Carl waved his hand dismissively. What did he care about Ronny?
“Go upstairs to Marcus and sound off as much as you like, Bak, but you know him as well as I do. You’ll get exactly the same thing out of him as you’re getting out of me. We don’t beat up suspects, and we don’t give in to threats from former colleagues with old history like this.”
Bak leaned back in the chair. “In this bar in Thailand, in the presence of witnesses, your cousin was boasting to anyone
who cared to listen that he killed his dad.”
Carl’s eyes narrowed. It didn’t sound plausible.
“Oh, he was, was he? So report him and his rat-arsed confession, if you want. I know for a fact he couldn’t have drowned his dad. He was with me.”
“He says you were both in on it. Nice relative you’ve got there.”
The frown that had appeared on Carl’s brow plunged at once to the bridge of his nose as he rose to his feet, summoning all his poorly distributed body weight into his chest region. “Assad! Get in here, will you?” he bellowed at maximum velocity into Bak’s astonished face.
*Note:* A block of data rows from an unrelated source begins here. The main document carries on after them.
(** X18. Two DigitalInOut objects over output pins that share one
    register (distinct bit indices in 0..7), on a register that stores
    what is written: after both values are set, each pin's bit holds
    the value given through its own object and every other bit of the
    register is as before, so the register ends up the same whichever
    object is written first. *)
Theorem set_value_two_pins (st : PyState) (a b : nat) (va vb : bool) :
  direction (DIGINOUT_PIN st a) = PORT_DIR_FORWARD ->
  direction (DIGINOUT_PIN st b) = PORT_DIR_FORWARD ->
  uint16 (reg_addr (DIGINOUT_PIN st b)) = uint16 (reg_addr (DIGINOUT_PIN st a)) ->
  0 <= bit_index (DIGINOUT_PIN st a) < 8 ->
  0 <= bit_index (DIGINOUT_PIN st b) < 8 ->
  bit_index (DIGINOUT_PIN st a) <> bit_index (DIGINOUT_PIN st b) ->
  (forall old w, latch (io st) (uint16 (reg_addr (DIGINOUT_PIN st a))) old w = w) ->
  (forall k,
      Z.testbit (ports (io (snd (DigitalInOut_set_value
                                   (snd (DigitalInOut_set_value st a va)) b vb)))
                       (uint16 (reg_addr (DIGINOUT_PIN st a)))) k
      = if k =? bit_index (DIGINOUT_PIN st a) then va
        else if k =? bit_index (DIGINOUT_PIN st b) then vb
             else Z.testbit (uint8 (ports (io st) (uint16 (reg_addr (DIGINOUT_PIN st a))))) k)
  /\ ports (io (snd (DigitalInOut_set_value (snd (DigitalInOut_set_value st a va)) b vb)))
           (uint16 (reg_addr (DIGINOUT_PIN st a)))
     = ports (io (snd (DigitalInOut_set_value (snd (DigitalInOut_set_value st b vb)) a va)))
             (uint16 (reg_addr (DIGINOUT_PIN st a))).
Proof.
  intros Hda Hdb Haddr Hia Hib Hne Hram.
  set (pa := DIGINOUT_PIN st a) in *. set (pb := DIGINOUT_PIN st b) in *.
  set (addr := uint16 (reg_addr pa)) in *.
  set (c := uint8 (ports (io st) addr)).
  assert (Hc : 0 <= c < 256) by apply uint8_range.
  (* the register after one write, through either object *)
  assert (Hone : forall s o v,
             DIGINOUT_PIN s a = pa -> DIGINOUT_PIN s b = pb ->
             latch (io s) = latch (io st) ->
             o = a \/ o = b ->
             let s' := snd (DigitalInOut_set_value s o v) in
             DIGINOUT_PIN s' a = pa /\ DIGINOUT_PIN s' b = pb
             /\ latch (io s') = latch (io st)
             /\ ports (io s') addr
                = uint8 (P64_SETBIT (uint8 (ports (io s) addr))
                                    (bit_index (DIGINOUT_PIN s o)) v)).
  { intros s o v Hpa Hpb Hl Ho s'. subst s'.
    assert (Hdo : direction (DIGINOUT_PIN s o) = PORT_DIR_FORWARD)
      by (destruct Ho; subst o; [rewrite Hpa | rewrite Hpb]; assumption).
    assert (Hao : uint16 (reg_addr (DIGINOUT_PIN s o)) = addr)
      by (destruct Ho; subst o; [rewrite Hpa | rewrite Hpb]; [reflexivity | exact Haddr]).
    rewrite set_value_forward by exact Hdo. cbn [snd].
    split; [exact Hpa |]. split; [exact Hpb |]. split; [exact Hl |].
    unfold with_io; cbn [io]. rewrite <- Hao at 1.
    rewrite writeport_ports_same. rewrite Hao.
    rewrite readport_ports, readport_latch, Hl, Hram. reflexivity. }
  assert (Hbits : forall x y vx vy k,
             0 <= x < 8 -> 0 <= y < 8 ->
             Z.testbit (uint8 (P64_SETBIT (uint8 (uint8 (P64_SETBIT c x vx))) y vy)) k
             = if k =? y then vy else if k =? x then vx else Z.testbit c k).
  { intros x y vx vy k Hx Hy.
    rewrite uint8_idem.
    rewrite set_value_byte by (try apply uint8_range; assumption).
    rewrite set_value_byte by assumption. reflexivity. }
  destruct (Hone st a va eq_refl eq_refl eq_refl (or_introl eq_refl))
    as (Ha1 & Hb1 & Hl1 & Hp1).
  destruct (Hone _ b vb Ha1 Hb1 Hl1 (or_intror eq_refl)) as (_ & _ & _ & Hp2).
  destruct (Hone st b vb eq_refl eq_refl eq_refl (or_intror eq_refl))
    as (Ha3 & Hb3 & Hl3 & Hp3).
  destruct (Hone _ a va Ha3 Hb3 Hl3 (or_introl eq_refl)) as (_ & _ & _ & Hp4).
  rewrite Hb1, Hp1 in Hp2. rewrite Ha3, Hp3 in Hp4.
  fold pa pb c in Hp2, Hp4.
  assert (Hab : forall k,
             Z.testbit (ports (io (snd (DigitalInOut_set_value
                                          (snd (DigitalInOut_set_value st a va)) b vb)))
                              addr) k
             = if k =? bit_index pa then va
               else if k =? bit_index pb then vb else Z.testbit c k).
  { intros k. rewrite Hp2, Hbits by assumption.
    destruct (Z.eqb_spec k (bit_index pb)) as [E1 | E1];
      destruct (Z.eqb_spec k (bit_index pa)) as [E2 | E2]; try reflexivity.
    exfalso. apply Hne. congruence. }
  split; [exact Hab |].
  apply Z.bits_inj'. intros k _.
  rewrite Hab, Hp4, Hbits by assumption. reflexivity.
Qed.

Lemma set_value_two_pins_witness :
  direction (DIGINOUT_PIN st_two 0) = PORT_DIR_FORWARD
  /\ ports (io (snd (DigitalInOut_set_value
                       (snd (DigitalInOut_set_value st_two 0 true)) 1 false)))
           (uint16 (reg_addr (DIGINOUT_PIN st_two 0)))
     = ports (io (snd (DigitalInOut_set_value
                         (snd (DigitalInOut_set_value st_two 1 false)) 0 true)))
             (uint16 (reg_addr (DIGINOUT_PIN st_two 0))).
Proof.
  assert (H1 : direction (DIGINOUT_PIN st_two 0) = PORT_DIR_FORWARD) by reflexivity.
  assert (H2 : direction (DIGINOUT_PIN st_two 1) = PORT_DIR_FORWARD) by reflexivity.
  assert (H3 : uint16 (reg_addr (DIGINOUT_PIN st_two 1))
               = uint16 (reg_addr (DIGINOUT_PIN st_two 0))) by reflexivity.
  assert (H4 : 0 <= bit_index (DIGINOUT_PIN st_two 0) < 8)
    by (change (0 <= 0 < 8); lia).
  assert (H5 : 0 <= bit_index (DIGINOUT_PIN st_two 1) < 8)
    by (change (0 <= 4 < 8); lia).
  assert (H6 : bit_index (DIGINOUT_PIN st_two 0) <> bit_index (DIGINOUT_PIN st_two 1))
    by (change (0 <> 4); lia).
  assert (H7 : forall old w,
             latch (io st_two) (uint16 (reg_addr (DIGINOUT_PIN st_two 0))) old w = w)
    by (intros old w; reflexivity).
  split; [exact H1 |].
  exact (proj2 (set_value_two_pins st_two 0 1 true false H1 H2 H3 H4 H5 H6 H7)).
Defined.

(** X19. [DigitalInOut_set_pull] and [DigitalInOut_set_drivemode] only
    check: whatever is assigned and whether or not they raise, no pin
    field, object or port changes and nothing is read or written; in
    particular [DigitalInOut_get_pull] returns after an assignment to
    [pull] what it returned before. *)
Theorem pull_and_drive_mode_setters_change_nothing
        (PULL_NONE : Z) (st : PyState) (self : nat) (value : option Z) (dm : Z) :
  pin_heap (snd (DigitalInOut_set_pull PULL_NONE st self value)) = pin_heap st
  /\ dio_heap (snd (DigitalInOut_set_pull PULL_NONE st self value)) = dio_heap st
  /\ io (snd (DigitalInOut_set_pull PULL_NONE st self value)) = io st
  /\ pin_heap (snd (DigitalInOut_set_drivemode st self dm)) = pin_heap st
  /\ dio_heap (snd (DigitalInOut_set_drivemode st self dm)) = dio_heap st
  /\ io (snd (DigitalInOut_set_drivemode st self dm)) = io st
  /\ fst (DigitalInOut_get_pull PULL_NONE
            (snd (DigitalInOut_set_pull PULL_NONE st self value)) self)
     = fst (DigitalInOut_get_pull PULL_NONE st self).
Proof.
  assert (Hp : snd (DigitalInOut_set_pull PULL_NONE st self value) = st
               \/ exists ty msg,
                   snd (DigitalInOut_set_pull PULL_NONE st self value)
                   = PyErr_SetString st ty msg).
  { unfold DigitalInOut_set_pull.
    destruct (negb (port_dir_eqb (direction (DIGINOUT_PIN st self)) PORT_DIR_REVERSE));
      [right; eexists; eexists; reflexivity |].
    destruct (negb _); [right; eexists; eexists; reflexivity | left; reflexivity]. }
  assert (Hd : snd (DigitalInOut_set_drivemode st self dm) = st
               \/ exists ty msg,
                   snd (DigitalInOut_set_drivemode st self dm)
                   = PyErr_SetString st ty msg).
  { rewrite set_drivemode_spec.
    destruct (_ =? _); [left; reflexivity | right; eexists; eexists; reflexivity]. }
  destruct Hp as [-> | (ty & msg & ->)], Hd as [-> | (ty' & msg' & ->)];
    repeat split;
    unfold DigitalInOut_get_pull; rewrite DIGINOUT_PIN_PyErr_SetString;
    destruct (port_dir_eqb _ _); try reflexivity;
    destruct (_ =? _); reflexivity.
Qed.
Ten seconds later, Carl’s feverish assistant stood sniffling in the doorway.
“Assad, my dear, flu-ridden friend. Would you be so kind as to cough all over this idiot here? Go on, take a deep breath.”
• • •
“What else have you got in that pile of yours, Rose?”
For a second she looked like she was considering dumping the lot into his lap, but for once Carl had read her correctly: something had already grabbed her attention.
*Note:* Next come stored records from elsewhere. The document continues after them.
(** * The Cascade API client ([cascade/cascade.py]) as a shallow embedding

    The client is a single Python class, [CascadeAPI], whose methods wrap one
    HTTP request each.  The embedding keeps the shape of the source:

    - Python values that travel in request bodies are [pyval]s, dictionaries
      are [gmap string pyval] (dictionary equality in Python ignores order);
    - the object ([self.session], [self.url]) lives in the state that every
      method threads, together with the process-wide logging configuration
      and the log of requests handed to the transport;
    - exceptions are the [Raise] outcome of a small state-and-exception monad
      whose state survives a raise, as in Python;
    - the [requests] library is the boundary of the model: a session is its
      header dictionary, and the remote portal is a function from the requests
      seen so far and the current request to an optional response.  A request
      is what the client hands to the session (method, URL, query, headers,
      JSON value); its bytes on the wire, cookies, redirects and time-outs
      belong to the library and stay outside;
    - the state also keeps a ghost log of the endpoints with which the three
      helpers are entered, so that statements can speak of the arguments the
      public methods pass to them. *)

From Stdlib Require Import ZArith Ascii String.
From stdpp Require Import base gmap strings list fin_maps.

Local Open Scope Z_scope.
Local Open Scope string_scope.
Local Open Scope list_scope.

(** ** Python values *)

(** The values the client places in JSON bodies.  Floats are left out. *)
#[warnings="-register-all"]
Inductive pyval :=
  | PNone
  | PBool (b : bool)
  | PInt (z : Z)
  | PStr (s : string)
  | PList (l : list pyval)
  | PDict (d : gmap string pyval).

(** Truth value of [if v:] in Python. *)
Definition truthy (v : pyval) : bool :=
  match v with
  | PNone => false
  | PBool b => b
  | PInt z => negb (Z.eqb z 0)
  | PStr s => negb (String.eqb s "")
  | PList l => negb (Nat.eqb (length l) 0)
  | PDict d => negb (Nat.eqb (size d) 0)
  end.

(** ** Case-insensitive header dictionaries

    [requests] keeps session and request headers in a [CaseInsensitiveDict]:
    the store is keyed by the lower-cased name and remembers the name as it
    was last written. Only ASCII letters are folded here. *)

Definition lower_ascii (c : ascii) : ascii :=
  let n := N_of_ascii c in
  if (N.leb 65 n && N.leb n 90)%N then ascii_of_N (n + 32) else c.

Fixpoint lower (s : string) : string :=
  match s with
  | EmptyString => EmptyString
  | String c s' => String (lower_ascii c) (lower s')
  end.

Module CaseInsensitiveDict.
Abbreviation t := (gmap string (string * string)).

(** [d[key] = value] *)
Definition setitem (key value : string) (d : t) : t :=
  <[lower key := (key, value)]> d.

(** [d.get(key)] *)
Definition get (key : string) (d : t) : option string :=
  snd <$> d !! lower key.

(** [d.update({key: value})] with a one-entry dictionary. *)
Definition update1 (key value : string) (d : t) : t := setitem key value d.
End CaseInsensitiveDict.

(** ** Requests, responses, the client object and the world *)

Inductive verb := GET | POST | DELETE.

Record Request := {
  req_method : verb;
  req_url : string;
  req_params : gmap string pyval;      (* query parameters *)
  req_headers : CaseInsensitiveDict.t;
  req_json : pyval                     (* [json=]; [PNone] sends no body *)
}.

Record Response := {
  status_code : Z;
  text : string
}.

Record Session := { headers : CaseInsensitiveDict.t }.

(** The instance attributes of [CascadeAPI]. *)
Record CascadeAPI := {
  session : Session;
  url : string
}.

(** Process-wide debugging switches touched by [__init__]. *)
Record Logging := {
  http_debuglevel : Z;            (* http.client.HTTPConnection.debuglevel *)
  root_configured : bool;         (* logging.basicConfig() was called *)
  root_level : Z;                 (* logging.getLogger().level *)
  requests_log_level : Z;         (* "requests.packages.urllib3" logger *)
  requests_log_propagate : bool
}.

Definition DEBUG : Z := 10.

Record State := {
  obj : CascadeAPI;                   (* the object [self] refers to *)
  logging : Logging;
  sent : list Request;                (* requests handed to the transport *)
  calls : list (verb * string)        (* endpoints received by the helpers *)
}.

Inductive exn :=
  | IndexError
  | ConnectionError
  | HTTPError (response : Response)
  | JSONDecodeError.

Inductive result (A : Type) :=
  | Return (a : A)
  | Raise (e : exn).
Arguments Return {A} a.
Arguments Raise {A} e.

(** ** State and exception monad

    A computation maps the state to an outcome and the state it leaves; a
    raise keeps the state reached so far. *)

Definition M (A : Type) : Type := State → result A * State.

#[global] Instance M_ret : MRet M := λ A a st, (Return a, st).
#[global] Instance M_bind : MBind M := λ A B f m st,
  match m st with
  | (Return a, st') => f a st'
  | (Raise e, st') => (Raise e, st')
  end.

Definition raise {A} (e : exn) : M A := λ st, (Raise e, st).

Definition get_self : M CascadeAPI := λ st, (Return (obj st), st).

Definition set_obj (o : CascadeAPI) : M unit := λ st,
  (Return tt,
   {| obj := o; logging := logging st; sent := sent st; calls := calls st |}).

Definition set_logging (l : Logging) : M unit := λ st,
  (Return tt,
   {| obj := obj st; logging := l; sent := sent st; calls := calls st |}).

(** Ghost step: the helper [v] was entered with this [endpoint] argument. *)
Definition log_call (v : verb) (endpoint : string) : M unit := λ st,
  (Return tt,
   {| obj := obj st; logging := logging st; sent := sent st;
      calls := calls st ++ [(v, endpoint)] |}).

(** [self.session = s] *)
Definition set_session (s : Session) : M unit :=
  self ← get_self;
  set_obj {| session := s; url := url self |}.

(** [self.url = u] *)
Definition set_url (u : string) : M unit :=
  self ← get_self;
  set_obj {| session := session self; url := u |}.

(** [self.session.headers.update({key: value})] *)
Definition session_headers_update (key value : string) : M unit :=
  self ← get_self;
  set_obj {| session :=
               {| headers :=
                    CaseInsensitiveDict.update1 key value
                      (headers (session self)) |};
             url := url self |}.

(** [s[0]]: the one-character string at index 0. *)
Definition index0 (s : string) : M string :=
  match s with
  | EmptyString => raise IndexError
  | String c _ => mret (String c EmptyString)
  end.

(** The public interface: one constructor per public method, with its
    arguments. *)
Inductive call :=
  | GetAllCustomers
  | GetCustomer (primarydomain : string)
  | GetCustomerTenant (primarydomain : string)
  | GetCustomerMca (primarydomain : string)
  | GetCustomerSubscriptions (primarydomain : string)
  | GetCustomerSubscription (primarydomain productcode : string)
  | GetCancellationRequest (primarydomain productcode : string)
  | CreateCustomer (primarydomain customername reference head_office_address
      isactive eu_vat_number iso_country_code admin_password billing_address
      contacts : pyval)
  | CreateTenant (customer tenantid : string)
  | CreateSubscription (customer : string) (productinformation : pyval)
  | UpdateSubscription (customer productcode : string) (newqty : pyval)
  | UpgradeSubscription (customer oldproductcode : string)
      (newproductcode : pyval)
  | SubmitCancellationRequest (customer productcode : string)
      (daterequested : pyval)
  | AbortCancellationRequest (customer productcode : string)
  | AcceptMca (customer : string)
      (dateaccepted firstname surname phone email line1 postcode
       countryid : pyval)
  | MakeAddress (line1 city postcode line2 state : pyval)
  | MakeContact (firstname lastname email phone contacttype primary : pyval).

(** What a computation adds to the two logs. *)
Definition issued {A} (m : M A) (st : State) : list Request :=
  drop (length (sent st)) (sent (m st).2).

Definition entered {A} (m : M A) (st : State) : list (verb * string) :=
  drop (length (calls st)) (calls (m st).2).

Section Client.

(** Headers of a fresh [requests.session()] (User-Agent, Accept, ...). *)
Variable default_headers : CaseInsensitiveDict.t.

(** The portal behind the transport: its answer to a request, given the
    requests it has seen before; [None] when no response arrives. *)
Variable remote : list Request → Request → option Response.

(** The JSON decoder behind [Response.json()]. *)
Variable json_loads : string → option pyval.

(** *** The [requests] boundary *)

(** [requests.session()] *)
Definition requests_session : M Session :=
  mret {| headers := default_headers |}.

(** [self.session.request(v, u, params=params, json=json)]: the request
    carries the session headers; it is recorded and handed to the portal. *)
Definition session_request (v : verb) (u : string)
    (params : gmap string pyval) (json : pyval) : M Response := λ st,
  let req := {| req_method := v; req_url := u; req_params := params;
                req_headers := headers (session (obj st));
                req_json := json |} in
  let st' := {| obj := obj st; logging := logging st;
                sent := sent st ++ [req]; calls := calls st |} in
  match remote (sent st) req with
  | Some r => (Return r, st')
  | None => (Raise ConnectionError, st')
  end.

Definition session_get (u : string) (params : gmap string pyval) : M Response :=
  session_request GET u params PNone.

Definition session_post (u : string) (json : pyval) : M Response :=
  session_request POST u ∅ json.

Definition session_delete (u : string) : M Response :=
  session_request DELETE u ∅ PNone.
“That business about the madam who got attacked last night made me think of a case we just got in from Kolding. It was in the stack I picked up over at NIC.”
“Did you know the woman is Bak’s sister?”
Rose nodded. “Don’t really know him myself, but word gets round, doesn’t it? Wasn’t it him who was here just now?” She jabbed a finger at the case folder at the top of the file, then opened it with a flutter of black-painted nails. “Now listen up, Carl, otherwise you can read it yourself.”
“OK, OK,” said Carl, his gaze skating about her uncluttered gray-white office. He almost felt a twinge of sadness as his mind went back to her alter ego Yrsa’s inferno of pink.
“This case here’s about a woman called Rita Nielsen, ‘stage name’”—Rose drew quotes in the air—“Louise Ciccone. That’s what she was calling herself for a time in the eighties when she organized so-called”—more quotes—“‘exotic dancing’ at nightclubs in the Triangle region of southeast Jutland. Several convictions for fraud, later for procuring prostitutes and running a brothel. Owned an escort service in Kolding up through the seventies and eighties, after which she disappeared into thin air in Copenhagen in 1987. Mobile Unit concentrated its investigation on the porn scenes in mid-Jutland and Copenhagen, but after three months they shelved the case with the suggestion it was most likely a suicide. A lot of serious crimes had come up in the meantime, so they no longer had the manpower to carry on the investigation, so it says.”